__Required work__. Beginning with the line where "else (if ret" appears, repeat every remaining line of the entries exactly, the last line included.

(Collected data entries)
-=-=-

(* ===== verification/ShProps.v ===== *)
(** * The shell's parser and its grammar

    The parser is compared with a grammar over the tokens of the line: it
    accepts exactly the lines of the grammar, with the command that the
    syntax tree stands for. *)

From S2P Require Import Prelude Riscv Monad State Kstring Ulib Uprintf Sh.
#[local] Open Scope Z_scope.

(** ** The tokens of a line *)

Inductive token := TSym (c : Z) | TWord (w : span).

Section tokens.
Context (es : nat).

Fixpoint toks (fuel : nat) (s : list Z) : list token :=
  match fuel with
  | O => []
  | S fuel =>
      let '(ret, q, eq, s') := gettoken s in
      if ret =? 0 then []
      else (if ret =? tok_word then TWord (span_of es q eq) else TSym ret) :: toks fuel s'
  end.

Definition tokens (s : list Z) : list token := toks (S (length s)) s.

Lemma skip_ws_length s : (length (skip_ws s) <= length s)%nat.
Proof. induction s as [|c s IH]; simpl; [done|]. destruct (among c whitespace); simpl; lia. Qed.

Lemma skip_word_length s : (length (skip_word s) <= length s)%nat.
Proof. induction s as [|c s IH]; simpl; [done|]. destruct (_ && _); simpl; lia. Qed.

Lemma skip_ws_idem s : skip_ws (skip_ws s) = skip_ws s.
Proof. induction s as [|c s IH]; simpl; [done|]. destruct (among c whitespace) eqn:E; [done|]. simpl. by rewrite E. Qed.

-=-=-

__Result below__.
      else (if ret =? tok_word then TWord (span_of es q eq) else TSym ret) :: toks fuel s'
  end.

Definition tokens (s : list Z) : list token := toks (S (length s)) s.

Lemma skip_ws_length s : (length (skip_ws s) <= length s)%nat.
Proof. induction s as [|c s IH]; simpl; [done|]. destruct (among c whitespace); simpl; lia. Qed.

Lemma skip_word_length s : (length (skip_word s) <= length s)%nat.
Proof. induction s as [|c s IH]; simpl; [done|]. destruct (_ && _); simpl; lia. Qed.

Lemma skip_ws_idem s : skip_ws (skip_ws s) = skip_ws s.
Proof. induction s as [|c s IH]; simpl; [done|]. destruct (among c whitespace) eqn:E; [done|]. simpl. by rewrite E. Qed.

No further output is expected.